Comparison of normalization methods for Illumina BeadChip HumanHT-12 v3
- Equal contributors
1 Boehringer Ingelheim Pharma GmbH & Co. KG, Birkendorfer Str. 65, 88397, Biberach/Riss, Germany
2 EMBL-EBI, Wellcome Trust Genome Campus, Hinxton, Cambridge CB10 1SD, UK
3 Theoretical Bioinformatics Department, German Cancer Research Center (DKFZ), Im Neuenheimer Feld 280, 69120 Heidelberg, Germany
4 Department of Bioinformatics and Functional Genomics, Institute of Pharmacy and Molecular Biotechnology (IPMB) and BioQuant, University of Heidelberg, 69120 Heidelberg, Germany
5 Boehringer Ingelheim Pharmaceuticals Inc., Ridgefield, CT 06877, USA
Citation and License
BMC Genomics 2010, 11:349 doi:10.1186/1471-2164-11-349Published: 2 June 2010
Normalization of microarrays is a standard practice to account for and minimize effects which are not due to the controlled factors in an experiment. There is an overwhelming number of different methods that can be applied, none of which is ideally suited for all experimental designs. Thus, it is important to identify a normalization method appropriate for the experimental setup under consideration that is neither too negligent nor too stringent.

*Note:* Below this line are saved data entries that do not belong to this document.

(** * extract_nc_tenders: a shallow embedding of the tender extractor

    The program scrapes listing pages, follows the links that look like
    tender notices, reads a few fields off every detail page and stores a
    record with a content hash.  This file embeds
    [src/extract_nc_tenders.py] function by function and proves what the
    specification says about it.

    Text.  A Python [str] is modelled by [string]; a character is an
    [ascii] read as the code point of the same number, so the texts of
    the model are the Python strings whose code points are below 256
    (ISO-8859-1, which holds the French letters the program looks for).
    The character classes of [str] and [re] below are the ones CPython
    uses on that range.  The content hash, which is about any text, is
    embedded a second time on the lists of code points ([Unicode]).

    Libraries.  What the program calls but does not define (hashlib,
    requests, BeautifulSoup, urllib, dateutil) enters the program
    definitions as a parameter.  Models of [re], [dateutil.parser] and
    [urllib.parse] follow further down; they are used for the closed
    statements on concrete inputs. *)

From Stdlib Require Import String Ascii List ZArith NArith Bool Lia.
From Stdlib Require Import Permutation Sorted Eqdep_dec.
Import ListNotations.

Local Open Scope string_scope.
Local Open Scope bool_scope.
Local Open Scope list_scope.

(** ** Python's [str] on code points below 256 *)

Module Str.

Definition code (c : ascii) : N := N_of_ascii c.

Definition between (lo hi n : N) : bool := ((lo <=? n) && (n <=? hi))%N.

(** [str.isspace], also the class [\s] of [re]. *)
Definition isspace_code (n : N) : bool :=
  between 9 13 n || between 28 32 n || (n =? 133)%N || (n =? 160)%N.

Definition isspace (c : ascii) : bool := isspace_code (code c).

(** [str.isdecimal], also the class [\d] of [re]. *)
Definition isdecimal_code (n : N) : bool := between 48 57 n.

Definition isdecimal (c : ascii) : bool := isdecimal_code (code c).

(** [str.isdigit]: the decimal digits and the superscripts 1, 2, 3. *)
Definition isdigit (c : ascii) : bool :=
  isdecimal c || between 178 179 (code c) || (code c =? 185)%N.

(** [str.isalpha]. *)
Definition isalpha_code (n : N) : bool :=
  between 65 90 n || between 97 122 n
  || (n =? 170)%N || (n =? 181)%N || (n =? 186)%N
  || between 192 214 n || between 216 246 n || between 248 255 n.

Definition isalpha (c : ascii) : bool := isalpha_code (code c).

(** [str.isalnum]; with the underscore it is the class [\w] of [re]. *)
Definition isalnum_code (n : N) : bool :=
  isalpha_code n || isdecimal_code n
  || between 178 179 n || (n =? 185)%N || between 188 190 n.

(** [str.lower] on one code point. *)
Definition lower_code (n : N) : N :=
  if between 65 90 n || (between 192 222 n && negb (n =? 215)%N)
  then (n + 32)%N else n.

(** The simple upper-case mapping, as [re] applies it under IGNORECASE. *)
Definition upper_code (n : N) : N :=
  if between 97 122 n || (between 224 254 n && negb (n =? 247)%N)
  then (n - 32)%N
  else if (n =? 255)%N then 376%N
  else if (n =? 181)%N then 924%N
  else n.

Definition lower_char (c : ascii) : ascii := ascii_of_N (lower_code (code c)).

Fixpoint lower (s : string) : string :=
  match s with
  | EmptyString => EmptyString
  | String c s' => String (lower_char c) (lower s')
  end.

Fixpoint lstrip (s : string) : string :=
  match s with
  | EmptyString => EmptyString
  | String c s' => if isspace c then lstrip s' else s
  end.

Fixpoint rstrip (s : string) : string :=
  match s with
  | EmptyString => EmptyString
  | String c s' =>
      match rstrip s' with
      | EmptyString => if isspace c then EmptyString else String c EmptyString
      | r => String c r
      end
  end.

(** [s.strip()] *)
Definition strip (s : string) : string := rstrip (lstrip s).

(** [s.startswith(p)] *)
Definition startswith (s p : string) : bool := String.prefix p s.
Lemma gen_methods_effect args kw self :
  cache_step self (snd (gen_methods RT PY args kw self)).
Proof.
  unfold gen_methods, delegated.
  destruct (delegate self "gen_methods"); [apply cache_step_refl|].
  destruct (cls self) eqn:Hc.
  - unfold Dispatcher_gen_methods.
    pose proof (read_registry_effect self) as (_ & _ & Hcfg & Hdd & Hn).
    destruct (read_registry self) as [reg s']. simpl in *.
    split; [done|by left].
  - apply cache_step_refl.
  - unfold RegexDispatcher_gen_methods.
    destruct (get_text PY self args kw); [|apply cache_step_refl].
    destruct (dispatch_data_effect self) as [Hstep|]; [|done].
    destruct (dispatch_data RT PY self) as [[[|data]|e] s']; simpl in *; [|done..].
    pose proof (read_registry_effect s') as (_ & _ & Hcfg & Hdd & Hn).
    destruct (read_registry s') as [reg s'']. simpl in *.
    destruct Hstep as [Hcfg' Hcache]. split.
    + eapply same_config_trans; eauto.
    + rewrite Hdd, Hn. done.
Qed.

Lemma dispatch_effect args kw self :
  cache_step self (snd (dispatch RT PY args kw self)).
Proof.
  unfold dispatch, delegated.
  destruct (delegate self "dispatch"); [apply cache_step_refl|].
  unfold gen_dispatch, delegated.
  destruct (delegate self "gen_dispatch").
  - destruct (run_gen_dispatch PY m args kw) as [t|e]; simpl; [|apply cache_step_refl].
    unfold next, pure_generator. destruct t; apply cache_step_refl.
  - unfold next, Dispatcher_gen_dispatch.
    pose proof (gen_methods_effect args kw self) as Hstep.
    destruct (gen_methods RT PY args kw self) as [cands s']. simpl in *.
    by destruct (evaluate_candidates PY s' args kw false cands).
Qed.
End effects.

(** ** Single mode and multi mode on the engine's own methods *)

Section dispatching.
Context (RT : runtime) (PY : behaviour).

Lemma apply_handler_same_config s s' c args kw :
  same_config s s' →
  apply_handler PY s' c args kw = apply_handler PY s c args kw.
Proof.
  intros (Hc & Hb & _). unfold apply_handler, delegated.
  by rewrite (delegate_same_binding s s' _ Hb), Hc.
Qed.

Lemma evaluate_candidates_same_config s s' args kw b t :
  same_config s s' →
  evaluate_candidates PY s' args kw b t = evaluate_candidates PY s args kw b t.
Proof.
  intros H. revert b. induction t as [|e|c rest IH]; intros b; simpl; [done..|].
  rewrite (apply_handler_same_config s s' c args kw H).
  destruct (apply_handler PY s c args kw); [|done]. by rewrite IH.
Qed.

(** The results of multi mode, from the candidates. *)
Lemma Dispatcher_gen_dispatch_trace self args kw :
  fst (Dispatcher_gen_dispatch RT PY args kw self) =
  evaluate_candidates PY self args kw false (fst (gen_methods RT PY args kw self)).
Proof.
  unfold Dispatcher_gen_dispatch.
  pose proof (gen_methods_effect RT PY args kw self) as [Hcfg _].
  destruct (gen_methods RT PY args kw self) as [cands s']. simpl in *.
  by apply evaluate_candidates_same_config.
Qed.

Lemma gen_dispatch_own self args kw :
  undelegated self = true →
  gen_dispatch RT PY args kw self = Ok (Dispatcher_gen_dispatch RT PY args kw).
Proof. intros Hu. unfold gen_dispatch. by undelegate Hu. Qed.

(** The result of single mode, from the candidates. *)
Lemma dispatch_own self args kw :
  undelegated self = true →
  fst (dispatch RT PY args kw self) =
  match evaluate_candidates PY self args kw false
          (fst (gen_methods RT PY args kw self)) with
  | Yield result_ _ => Ok result_
  | Stop => Ok VNone
  | Raise e => Err e
  end.
Proof.
  intros Hu. unfold dispatch. undelegate Hu. rewrite gen_dispatch_own by done.
  unfold next. rewrite <- Dispatcher_gen_dispatch_trace.
  destruct (Dispatcher_gen_dispatch RT PY args kw self) as [[|e|r rest] s']; done.
Qed.

Lemma dispatch_first_candidate self args kw c more :
  undelegated self = true →
  fst (gen_methods RT PY args kw self) = Yield c more →
  fst (dispatch RT PY args kw self) = apply_handler PY self c args kw.
Proof.
  intros Hu Hc. rewrite dispatch_own, Hc by done. simpl.
  by destruct (apply_handler PY self c args kw).
Qed.

(** The engine's own [apply_handler]. *)
Lemma apply_handler_own self c args kw :
  undelegated self = true →
  apply_handler PY self c args kw =
    if decide ("method_data" ∈ dom kw) then Err TypeError
    else match cls self with
         | RegexD => RegexDispatcher_apply_handler PY c args kw
         | SignatureD | TypeD => Dispatcher_apply_handler PY c args kw
         end.
Proof. intros Hu. unfold apply_handler. by undelegate Hu. Qed.

Lemma apply_handler_no_keyword self c args :
  undelegated self = true →
  apply_handler PY self c args ∅ =
    match cls self with
    | RegexD => RegexDispatcher_apply_handler PY c args ∅
    | SignatureD | TypeD => Dispatcher_apply_handler PY c args ∅
    end.
Proof.
  intros Hu. rewrite apply_handler_own by done.
  rewrite decide_False; [done|]. rewrite dom_empty_L. apply not_elem_of_empty.
Qed.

Major aim is to derive optimal results from the underlying experiment. Comparisons of different normalization methods have already been conducted, none of which, to our knowledge, comparing more than a handful of methods.
In the present study, 25 different ways of pre-processing Illumina Sentrix BeadChip array data are compared. Among others, methods provided by the BeadStudio software are taken into account. Looking at different statistical measures, we point out the ideal versus the actual observations. Additionally, we compare qRT-PCR measurements of transcripts from different ranges of expression intensities to the respective normalized values of the microarray data. Taking together all different kinds of measures, the ideal method for our dataset is identified.
Pre-processing of microarray gene expression experiments has been shown to influence further downstream analysis to a great extent and thus has to be carefully chosen based on the design of the experiment. This study provides a recommendation for deciding which normalization method is best suited for a particular experimental setup.